Sometimes we would see kids that we usually saw only at school. They were in town for the same reason we were. 
holloway Drug had to be the champion of last minute shoppers. For people who had done most of their shopping but had forgotten someone or didn’t know what to get, Holloway’s was the place. They had a limited amount of jewelry and beautiful sets for the ladies that would include hair brushes, cologne, face powder an whatever else ladies call essentials. There were brands like Cara Nome for those able to spend a little and Evening in Paris sets for those with limited budgets. Their distinctive blue bottles and tassels warmed the hearts of mothers, sisters and girl friends all over town.
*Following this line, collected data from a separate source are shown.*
Lemma set_run s m B T k v s' (r : res unit) :
  serving s m B T -> k <> [] -> encodable k -> encodable v -> fits_n (N := N) (S (length T)) -> server._set k v s = (s', r) ->
  _broker s' = _broker s /\ registered (registry s') /\
  ((r = Ok tt /\ exists m', serving s' m' (kv_set k v T) (kv_set k v T)) \/
   exists e m' base, r = Raise e /\ (e = SimCrash \/ e = StructError) /\ stored B base /\ opens (N := N) (on_disk s') m' base).
Proof.
  intros Hs Hk Hek Hev Hf E. pose proof Hs as [(d & Ed & Hd) Hr]. destruct (db_setitem d m B T k v Hd Hk Hek Hev Hf) as (d1 & E1 & Hd1).
  unfold server._set in E. erewrite stx_bind_ok in E by (by eapply on_db_run). destruct (dbdb.commit d1) as [d2 r2] eqn:E2.
  rewrite (on_db_run dbdb.commit (server.set_db (Some d1) s) d1 d2 r2 eq_refl E2) in E. injection E as <- <-. split_and!; [done|done|].
  destruct (db_commit _ _ _ _ _ _ Hd1 E2) as [[-> (m' & Hd2 & _)]|[He (m' & base & Hst & Hop)]].
  - left. split; [done|]. exists m'. split; [by exists d2|done].
  - right. destruct He as [-> | ->]; eexists _, m', base; split_and!; eauto.
Qed.

Lemma set_armed s m B T k v s' :
  serving s m B T -> k <> [] -> encodable k -> encodable v -> fits_n (N := N) (S (length T)) -> server._set k v s = (s', Raise SimCrash) -> armed s.
Proof.
  intros Hs Hk Hek Hev Hf E. pose proof Hs as [(d & Ed & Hd) Hr]. destruct (db_setitem_file d m B T k v Hd Hk Hek Hev Hf) as (d1 & E1 & Hd1 & Hsf).
  unfold server._set in E. erewrite stx_bind_ok in E by (by eapply on_db_run). destruct (dbdb.commit d1) as [d2 r2] eqn:E2.
  rewrite (on_db_run dbdb.commit (server.set_db (Some d1) s) d1 d2 r2 eq_refl E2) in E. injection E as <- ->.
  unfold armed. rewrite Ed. pose proof (db_commit_armed _ _ _ _ _ Hd1 E2) as Hc. by rewrite (proj1 (proj2 (proj2 (same_file_fields _ _ Hsf)))) in Hc.
Qed.

Lemma delete_loop_armed s m B T ks s' (r : res (list pystr)) : serving s m B T -> [] ∉ ks -> server.delete_loop ks s = (s', r) -> armed s' -> armed s.
Proof.
  revert s T r. induction ks as [|k ks IH]; intros s T r Hs Hk; [by intros [= <- <-]|]. apply not_elem_of_cons in Hk as [Hk Hks].
  pose proof Hs as [(d & Ed & Hd) Hr]. destruct (db_delitem_file d m B T k Hd (not_eq_sym Hk)) as (d1 & E1 & Hd1 & _ & Hsf). cbn [server.delete_loop].
  assert (armed (server.set_db (Some d1) s) -> armed s) as Hback.
  { unfold armed. rewrite Ed. cbn [_db server.set_db]. by rewrite (proj1 (proj2 (proj2 (same_file_fields _ _ Hsf)))). }
  unfold try_with, mbind, stx_bind. rewrite (on_db_run _ _ _ _ _ Ed E1). destruct (kv_get k T) as [v|] eqn:Eg.
  all: unfold mret, stx_ret; destruct (server.delete_loop ks (server.set_db (Some d1) s)) as [s2 r2] eqn:E2; intros E Ha; apply Hback.
  all: assert (s2 = s') as -> by (destruct r2; by injection E as ->).
  all: eapply (IH (server.set_db (Some d1) s)); [|done|exact E2|done]; by eapply serving_db.
Qed.

Lemma delete_loop_run s m B T ks :
  serving s m B T -> [] ∉ ks ->
  exists s', server.delete_loop ks s = (s', Ok (spec_del ks T).2) /\ serving s' m B (spec_del ks T).1 /\ _broker s' = _broker s.
Proof.
  revert s T. induction ks as [|k ks IH]; intros s T Hs Hk; [by exists s|]. apply not_elem_of_cons in Hk as [Hk Hks].
  pose proof Hs as [(d & Ed & Hd) Hr]. destruct (db_delitem d m B T k Hd (not_eq_sym Hk)) as (d1 & E1 & Hd1 & _). cbn [server.delete_loop spec_del].
  destruct (kv_get k T) as [v|] eqn:Eg.
  - erewrite stx_bind_ok.
    2:{ unfold try_with. by erewrite stx_bind_ok by (by eapply on_db_run). }
    destruct (IH (server.set_db (Some d1) s) (kv_del k T)) as (s' & E2 & Hs' & Hb'); [by eapply serving_db|done|].
    exists s'. erewrite stx_bind_ok by exact E2. destruct (spec_del ks (kv_del k T)). done.
  - erewrite stx_bind_ok.
    2:{ unfold try_with, mbind, stx_bind. by rewrite (on_db_run _ _ _ _ _ Ed E1). }
    rewrite (kv_del_absent k T Eg) in Hd1.
    destruct (IH (server.set_db (Some d1) s) T) as (s' & E2 & Hs' & Hb'); [by eapply serving_db|done|].
    exists s'. erewrite stx_bind_ok by exact E2. done.
Qed.

Lemma spec_del_none ks T : (spec_del ks T).2 = [] -> (spec_del ks T).1 = T.
Proof.
  revert T. induction ks as [|k ks IH]; intros T; [done|]. simpl. destruct (kv_get k T); [|apply IH].
  by destruct (spec_del ks (kv_del k T)).
Qed.

Lemma exists_run s m T ks :
  serving s m T T -> [] ∉ ks ->
  exists s', server._exists ks s = (s', Ok (spec_exists ks T)) /\ serving s' m T T /\ _broker s' = _broker s.
Proof.
  revert s. induction ks as [|k ks IH]; intros s Hs Hk; [by exists s|]. apply not_elem_of_cons in Hk as [Hk Hks].
  pose proof Hs as [(d & Ed & Hd) Hr]. destruct (db_getitem d m T T k Hd (not_eq_sym Hk)) as (d1 & E1 & Hd1). cbn [server._exists].
  destruct (IH (server.set_db (Some d1) s)) as (s' & E2 & Hs' & Hb'); [by eapply serving_db|done|]. exists s'. split; [|done].
  unfold spec_exists in *. rewrite filter_cons. destruct (kv_get k T) as [v|].
  - erewrite stx_bind_ok.
    2:{ unfold try_with. by erewrite stx_bind_ok by (by eapply on_db_run). }
    erewrite stx_bind_ok by exact E2. rewrite decide_True by done. unfold mret, stx_ret. do 2 f_equal. simpl. lia.
  - erewrite stx_bind_ok.
    2:{ unfold try_with, mbind, stx_bind. by rewrite (on_db_run _ _ _ _ _ Ed E1). }
    erewrite stx_bind_ok by exact E2. rewrite decide_False by (by intros [? ?]). done.
Qed.

Lemma filter_fst (P : pystr -> bool) T : (base.filter (fun a => P a.1 = true) T).*1 = base.filter (fun k => P k = true) T.*1.
Proof. induction T as [|[a b] T IH]; [done|]. csimpl. rewrite !filter_cons. simpl. destruct (decide (P a = true)); csimpl; by rewrite IH. Qed.

Lemma filter_ext_bool (P Q : pystr -> bool) (l : list pystr) : (forall k, P k = Q k) -> base.filter (fun k => P k = true) l = base.filter (fun k => Q k = true) l.
Proof. intros Hpq. induction l as [|k l IH]; [done|]. rewrite !filter_cons, Hpq, IH. done. Qed.

(** The prefix scan is only an optimisation. *)
Lemma match_keys_run s m T pattern :
  serving s m T T ->
  exists s', server._match_keys pattern s = (s', Ok (base.filter (fun k => fnmatchcase k pattern = true) T.*1)) /\
    serving s' m T T /\ _broker s' = _broker s.
Proof.
  intros Hs. pose proof Hs as [(d & Ed & Hd) Hr]. unfold server._match_keys.
  destruct (db_keys d m T T None Hd ltac:(done)) as (d1 & E1 & Hd1).
  case_bool_decide as Hstar.
  - exists (server.set_db (Some d1) s). split; [|split; [by eapply serving_db|done]]. rewrite (on_db_run _ _ _ _ _ Ed E1). do 2 f_equal.
    rewrite (filter_fst (fun _ => true)). subst pattern. apply filter_ext_bool. intros k. by rewrite fnmatch_all.
  - cbv zeta. destruct (_ && _ && _) eqn:Ep.
    + apply andb_true_iff in Ep as [[El%bool_decide_eq_true En%bool_decide_eq_true]%andb_true_iff Eg%negb_true_iff].
      destruct (last_split _ _ El) as [p ->]. assert (py_upto (p ++ [42%N]) (-1) = p) as Eu.
      { unfold py_upto, py_bound. rewrite length_app. simpl. replace (Z.to_nat _) with (length p) by lia. apply take_app_length. }
      rewrite Eu in En, Eg |- *. destruct (db_keys d m T T (Some p) Hd ltac:(congruence)) as (d2 & E2 & Hd2).
      exists (server.set_db (Some d2) s). split; [|split; [by eapply serving_db|done]]. rewrite (on_db_run _ _ _ _ _ Ed E2). do 2 f_equal.
      rewrite (filter_fst (fun k => startswith k p)). apply filter_ext_bool. intros k. symmetry. apply (fnmatch_prefix k p).
      apply Forall_forall. intros ch Hch Hin. assert (existsb (fun ch => bool_decide (ch ∈ _GLOB_METACHARS)) p = true) as Hx; [|congruence].
      apply existsb_exists. exists ch. split; [by apply list_elem_of_In|]. by apply bool_decide_eq_true.
    + exists (server.set_db (Some d1) s). split; [|split; [by eapply serving_db|done]]. erewrite stx_bind_ok by (by eapply on_db_run).
      unfold mret, stx_ret. do 3 f_equal. rewrite (filter_fst (fun _ => true)). clear. induction (T.*1) as [|k l IH]; [done|].
      rewrite filter_cons, decide_True by done. by rewrite IH.
Qed.

End handlers.
Lemma tracked_linear L T w : tracked L T w -> linear L T w.
Proof.
  intros [Hh [m Hs] Hc Hb Hbr Hq Hd]. split; [done| |done|done| |].
  - intros i cl Ei. destruct (Hc i cl Ei) as (rqs & Er & Hinv). exists rqs. split; [done|]. by apply inv_shows.
  - exists m. by eapply serving_durable.
  - intros (i & [c p] & Ei & Hp). destruct p as [input|k|B call k|k|]; try done.
    + exists (server.Wake i fzero), i. cbn. by rewrite Ei.
    + exists (server.Wake i fzero), i. cbn. by rewrite Ei.
    + assert (i ∈ server.w_queue w) as Hi by (apply Hq; by eexists). exists server.Work. cbn. destruct (server.w_queue w) as [|j q]; [by apply not_elem_of_nil in Hi|]. by exists j.
    + assert (i ∈ server.w_done w) as Hi by (apply Hd; by eexists). exists server.Deliver. cbn. destruct (server.w_done w) as [|j q]; [by apply not_elem_of_nil in Hi|]. by exists j.
Qed.

End tracking.

Lemma idle_tracked sessions s m T : serving s m T T -> tracked T (_broker s) sessions [] T (server.idle_world s).
Proof.
  intros Hs. split; cbn; try done.
  - constructor.
  - by exists m.
  - intros e He. by apply not_elem_of_nil in He.
  - by exists [].
  - split; [constructor|]. intros i. split; [by intros ?%not_elem_of_nil|by intros (x & Ex & _)].
  - split; [constructor|]. intros i. split; [by intros ?%not_elem_of_nil|by intros (x & Ex & _)].
Qed.

Lemma sessions_covered sessions inputs : Forall2 session_ok sessions inputs -> Forall (Forall (fun rq => covered rq = true)) sessions.
Proof. induction 1 as [|rqs input ss ins (_ & _ & Hc) _ IH]; by constructor. Qed.

(** No client gets further than the end of its requests. *)
Lemma advance_bound rqs mine cl : client_shows rqs mine cl -> (advance mine cl <= 4 * length rqs + 1)%nat.
Proof.
  intros (todo & -> & Hp). rewrite length_app, length_fmap. unfold advance. destruct (server.cl_phase cl); try lia.
Qed.

(** C4: concurrent clients are served as if one after the other.  Each task of the
    event loop runs until it awaits (the executor, or the client taking what was
    written), the executor runs one call at a time, and in any order of those
    steps, for any number of connections with pipelined requests: there is one
    sequence of all the requests answered so far, which only grows, in which each
    client's own stand as it sent them and each has the answer of the abstract
    table after those before it; every client was written exactly the replies to
    its own, but for one whose call has returned and whose task has not gone on,
    which lacks the last; the changes were published in that sequence, but for
    those of such tasks; and the table is on disk.  A connection ends only when all
    its requests, or those up to its [QUIT], are answered; every step that finds
    something to do moves one client on, and while a connection is open there is
    such a step.  This holds after every step, up to the first call of the
    executor that raises: there the disk failed or a record could not be packed,
    nothing was published by the call, and the disk holds the table of the requests
    answered before it.  The requests are those of [covered]: not [INFO],
    [SUBSCRIBE] and [UNSUBSCRIBE], no empty key in [GET], [DEL] and [EXISTS]. *)
Theorem clients_linearize (evs : list server.event) (sessions : list (list request)) s m T :
  serving s m T T -> fits_n (N := N) (length evs + length T) -> Forall2 session_ok sessions (arrivals evs) ->
  exists k (hist : nat -> list entry) (tab : nat -> texts), let at_ := after (server.idle_world s) evs in
    (forall j, (j <= k)%nat -> linear T (_broker s) sessions (hist j) (tab j) (at_ j)) /\
    (forall j e, (j < k)%nat -> evs !! j = Some e -> hist j `prefix_of` hist (S j) /\
       forall i, actor e (at_ j) = Some i -> advances (hist j) (at_ j) (hist (S j)) (at_ (S j)) i) /\
    (k = length evs \/ evs !! k = Some server.Work /\ disk_failed (tab k) (at_ k)).
Proof.
  intros Hs Hfit Harr. destruct (run_tracked T (_broker s) sessions (sessions_covered _ _ Harr) evs (server.idle_world s) [] T) as (k & hist & tab & _ & Htr & Hrest).
  - by eapply idle_tracked.
  - done.
  - exact Harr.
  - exists k, hist, tab. split; [|exact Hrest]. intros j Hj. by apply tracked_linear, Htr.
Qed.

End clients.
Between Holloway’s, Crews’, and Walls’ Five and Ten, Almost any gift to fit any budget could be found. And, you didn’t have to drive for miles to find them.
As I sit now and look out the window at the snow falling, memories of all the past Christmases pass by. The home decorations, the community 
tree in the court house, stores full of Christmas merchandise and staying open late, and the canopy of lights. 
Then too, there is some sadness in the memories. Our father passed away just a few days before Christmas. Our brother died on Christmas Day. As we were still opening gifts, Mom asked me to call the hospital to see how he was doing. He had appeared to be doing good the night before, but now he was dead. He was 34 years old. Forever 34. So, Christmas does not come with all good memories. I think of that when folks I know have a death in the family this time of year. 
I have many Christmases to remember now…maybe too many.
Anyway, gifts are good, food is good, but when all is said and done, friends and family make the day.